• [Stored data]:

★ ★ ★ ★ ★

(* ===== verification/ManagerState.v ===== *)
(** * Manager state and its small handlers

    [State] (manager/service/state.rs) and the handlers of
    manager/service/connection.rs, heartbeat.rs and cluster_state.rs.  A handler
    takes the state (and what it reads of the clock and the random generator) and
    returns the new state with the messages it pushed on [output], in order.
    Iteration over a [HashMap] is [map_to_list]: one of the orders Rust may use. *)

From S2P Require Import Prelude Common.

Record State := mkState {
  epoch : option Z;
  elected_leader_id : option NodeId;
  nodes : gmap NodeId Node;
  partitions : Partitions;
  workers_with_calculated_partitions : gset NodeId;
}.

(** [State::new], [State::with_epoch] and [State::without_epoch]. *)
Definition State_new (nodes : gmap NodeId Node) (epoch : option Z) : State :=
  mkState epoch None nodes Partitions_default ∅.
Definition with_epoch (nodes : gmap NodeId Node) (epoch : Z) : State := State_new nodes (Some epoch).
Definition without_epoch (nodes : gmap NodeId Node) : State := State_new nodes None.

(** Field updates. *)
Definition set_epoch (e : option Z) (s : State) : State :=
  mkState e (elected_leader_id s) (nodes s) (partitions s) (workers_with_calculated_partitions s).
Definition set_leader (l : option NodeId) (s : State) : State :=
  mkState (epoch s) l (nodes s) (partitions s) (workers_with_calculated_partitions s).
Definition set_nodes (n : gmap NodeId Node) (s : State) : State :=
  mkState (epoch s) (elected_leader_id s) n (partitions s) (workers_with_calculated_partitions s).
Definition set_partitions (p : Partitions) (s : State) : State :=
  mkState (epoch s) (elected_leader_id s) (nodes s) p (workers_with_calculated_partitions s).
Definition set_workers (w : gset NodeId) (s : State) : State :=
  mkState (epoch s) (elected_leader_id s) (nodes s) (partitions s) w.

(** [state.epoch < Some(epoch)] on [Option<u64>]. *)
Definition epoch_lt (e : option Z) (epoch : Z) : bool :=
  match e with None => true | Some e => e <? epoch end.

(** [nodes.keys().filter(|key| *key != me)] *)
Definition other_nodes (me : NodeId) (nodes : gmap NodeId Node) : list NodeId :=
  filter (λ key, key ≠ me) (map_to_list nodes).*1.

(** [nodes.iter().filter(|(key, node)| *key != me && node.is_manager())], keys only. *)
Definition other_managers (me : NodeId) (nodes : gmap NodeId Node) : list NodeId :=
  (filter (λ kn : NodeId * Node, kn.1 ≠ me ∧ is_manager kn.2 = true) (map_to_list nodes)).*1.

(** ** manager/service/connection.rs *)

Definition handle_node_disconnected (s : State) (id : NodeId) : State :=
  match nodes s !! id with
  | Some _ =>
      let s := set_nodes (delete id (nodes s)) s in
      if bool_decide (Some id = elected_leader_id s) || (size (nodes s) =? 1)%nat
      then set_leader None s else s
  | None => s
  end.

Definition handle_new_connection (now : Z) (s : State) (id : option NodeId) (host : string) (port : Z)
    (me : Me) (manager : bool) : State * list ManagerProtocol.t :=
  match id with
  | Some id =>
      if manager then
        (set_nodes (<[id := mkNode host port now Manager]> (nodes s)) s,
         if bool_decide (elected_leader_id s = None) || bool_decide (elected_leader_id s ≠ Some (me_id me))
         then [ManagerProtocol.GetClusterState id] else [])
      else (set_nodes (<[id := mkNode host port now Worker]> (nodes s)) s, [])
  | None => (s, [])
  end.

(** ** manager/service/heartbeat.rs *)

Definition HEARTBEAT_INTERVAL_MS : Z := 200.

(** [heartbeats]; [now] is [now_millis()], [rnd] is [get_random_number()]. *)
Definition heartbeats (now rnd : Z) (s : State) (me : Me) : State * list ManagerProtocol.t :=
  match nodes s !! me_id me with
  | Some node =>
      if is_manager node then
        let '(s, out) :=
          if last_heartbeat node +64 HEARTBEAT_INTERVAL_MS <=? now then
            (set_nodes (<[me_id me := set_last_heartbeat now node]> (nodes s)) s,
             (λ key, ManagerProtocol.Heartbeat key (mkHeartbeat (me_id me) now)) <$>
               other_nodes (me_id me) (nodes s))
          else (s, []) in
        match elected_leader_id s with
        | Some leader =>
            if bool_decide (leader ≠ me_id me) then
              match nodes s !! leader with
              | Some leader_node =>
                  if is_manager leader_node && (last_heartbeat leader_node +64 rnd <? now)
                  then (set_leader None s, out) else (s, out)
              | None => (s, out)
              end
            else (s, out)
        | None => (s, out)
        end
      else (s, [])
  | None => (s, [])
  end.

Definition handle_heartbeat (s : State) (id : NodeId) (ts : Z) (me : Me) : State * list ManagerProtocol.t :=
  match nodes s !! id with
  | None => (s, ManagerProtocol.GetClusterState <$> other_managers (me_id me) (nodes s))
  | Some node =>
      let s := set_nodes (<[id := set_last_heartbeat (Z.max (last_heartbeat node) ts) node]> (nodes s)) s in
      (s, if bool_decide (elected_leader_id s = Some (me_id me)) then
            (λ key, ManagerProtocol.Heartbeat key (mkHeartbeat id ts)) <$>
              filter (λ key, key ≠ id ∧ key ≠ me_id me) (map_to_list (nodes s)).*1
          else [])
  end.

(** ** manager/service/cluster_state.rs *)

(** The [accept] decision, which may already change epoch and leader. *)
Definition accept_cluster_state (s : State) (epoch' : Z) (leader_id : NodeId) : option State :=
  if bool_decide (epoch s = None) || epoch_lt (epoch s) epoch'
  then Some (set_leader (Some leader_id) (set_epoch (Some epoch') s))
  else if bool_decide (epoch s = Some epoch') && bool_decide (elected_leader_id s = Some leader_id)
  then Some s
  else None.

(** One turn of [for item in items]. *)
Definition merge_cluster_node (acc : gmap NodeId Node * list ManagerProtocol.t) (item : ClusterNode)
    : gmap NodeId Node * list ManagerProtocol.t :=
  let '(ns, out) := acc in
  match ns !! cn_id item with
  | Some node =>
      (if last_heartbeat node <? cn_last_heartbeat item
       then <[cn_id item := set_last_heartbeat (cn_last_heartbeat item) node]> ns else ns, out)
  | None =>
      match cn_node_type item with
      | Manager => (ns, out ++ [ManagerProtocol.NewConnection None (cn_host item) (cn_port item) true])
      | Worker =>
          (<[cn_id item := mkNode (cn_host item) (cn_port item) (cn_last_heartbeat item) Worker]> ns, out)
      end
  end.

(** The membership a snapshot leaves before its items are merged. *)
Definition retain_snapshot_nodes (me : NodeId) (items : list ClusterNode) (ns : gmap NodeId Node)
    : gmap NodeId Node :=
  match items with
  | [] => ns
  | _ => map_retain (λ id _, bool_decide (id = me) || bool_decide (id ∈ (cn_id <$> items))) ns
  end.

Definition handle_cluster_state (s : State) (epoch' : Z) (leader_id : NodeId)
    (items : list ClusterNode) (partitions' : Partitions) (me : Me) : State * list ManagerProtocol.t :=
  match accept_cluster_state s epoch' leader_id with
  | Some s =>
      let s := set_partitions partitions' s in
      let '(ns, out) :=
        foldl merge_cluster_node (retain_snapshot_nodes (me_id me) items (nodes s), []) items in
      (set_nodes ns s, out)
  | None => (s, [])
  end.

Definition handle_get_cluster_state (s : State) (id : NodeId) : list ManagerProtocol.t :=
  match epoch s, elected_leader_id s with
  | Some epoch, Some leader_id =>
      [ManagerProtocol.ClusterState id
         (mkClusterState epoch leader_id
            ((λ kn : NodeId * Node,
                mkClusterNode kn.1 (host kn.2) (port kn.2) (last_heartbeat kn.2) (node_type kn.2)) <$>
               map_to_list (nodes s))
            (mkPartitions (mapping (partitions s)) (old_replicas (partitions s))
               (new_replicas (partitions s))))]
  | _, _ => []
  end.

Definition handle_remove_old_partition (s : State) (id replica_id : NodeId) (partition_id : PartitionId)
    (me : Me) : State * list ManagerProtocol.t :=
  let ps := partitions s in
  let s :=
    match old_replicas ps !! partition_id with
    | Some old =>
        let old' := old ∖ {[ replica_id ]} in
        set_partitions
          (mkPartitions (mapping ps)
             (if bool_decide (replica_id ∈ old) && bool_decide (old' = ∅)
              then delete partition_id (old_replicas ps)
              else <[partition_id := old']> (old_replicas ps))
             (new_replicas ps)) s
    | None => s
    end in
  (s, if bool_decide (elected_leader_id s = Some (me_id me)) then
        (λ recipient_id, ManagerProtocol.RemovePartitionFromReplica recipient_id replica_id partition_id) <$>
          filter (λ key, key ≠ replica_id ∧ key ≠ id ∧ key ≠ me_id me) (map_to_list (nodes s)).*1
      else []).

(** ** Lemmas *)

Lemma elem_of_other_nodes me ns n : n ∈ other_nodes me ns ↔ n ≠ me ∧ is_Some (ns !! n).
Proof.
  unfold other_nodes. rewrite list_elem_of_filter, list_elem_of_fmap. split.
  - intros (? & [k x] & -> & Hx%elem_of_map_to_list). eauto.
  - intros (? & x & Hx). split; [done|]. exists (n, x). by rewrite elem_of_map_to_list.
Qed.

Lemma elem_of_other_managers me ns n :
  n ∈ other_managers me ns ↔ n ≠ me ∧ ∃ node, ns !! n = Some node ∧ is_manager node = true.
Proof.
  unfold other_managers. rewrite list_elem_of_fmap. split.
  - intros ([k x] & -> & [[? ?] Hx%elem_of_map_to_list]%list_elem_of_filter). eauto.
  - intros (? & x & Hx & ?). exists (n, x). split; [done|].
    by rewrite list_elem_of_filter, elem_of_map_to_list.
Qed.

Lemma NoDup_other_managers me ns : NoDup (other_managers me ns).
Proof.
  unfold other_managers. eapply sublist_NoDup; [apply (NoDup_fst_map_to_list ns)|].
  apply fmap_sublist, sublist_filter.
Qed.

★ ★ ★ ★ ★

• [Exercise directions]: Up to and including the line that holds "Definition set_leader (l", reproduce the records above exactly from their first line, and give nothing else.

• [Response]:
(* ===== verification/ManagerState.v ===== *)
(** * Manager state and its small handlers

    [State] (manager/service/state.rs) and the handlers of
    manager/service/connection.rs, heartbeat.rs and cluster_state.rs.  A handler
    takes the state (and what it reads of the clock and the random generator) and
    returns the new state with the messages it pushed on [output], in order.
    Iteration over a [HashMap] is [map_to_list]: one of the orders Rust may use. *)

From S2P Require Import Prelude Common.

Record State := mkState {
  epoch : option Z;
  elected_leader_id : option NodeId;
  nodes : gmap NodeId Node;
  partitions : Partitions;
  workers_with_calculated_partitions : gset NodeId;
}.

(** [State::new], [State::with_epoch] and [State::without_epoch]. *)
Definition State_new (nodes : gmap NodeId Node) (epoch : option Z) : State :=
  mkState epoch None nodes Partitions_default ∅.
Definition with_epoch (nodes : gmap NodeId Node) (epoch : Z) : State := State_new nodes (Some epoch).
Definition without_epoch (nodes : gmap NodeId Node) : State := State_new nodes None.

(** Field updates. *)
Definition set_epoch (e : option Z) (s : State) : State :=
  mkState e (elected_leader_id s) (nodes s) (partitions s) (workers_with_calculated_partitions s).
Definition set_leader (l : option NodeId) (s : State) : State :=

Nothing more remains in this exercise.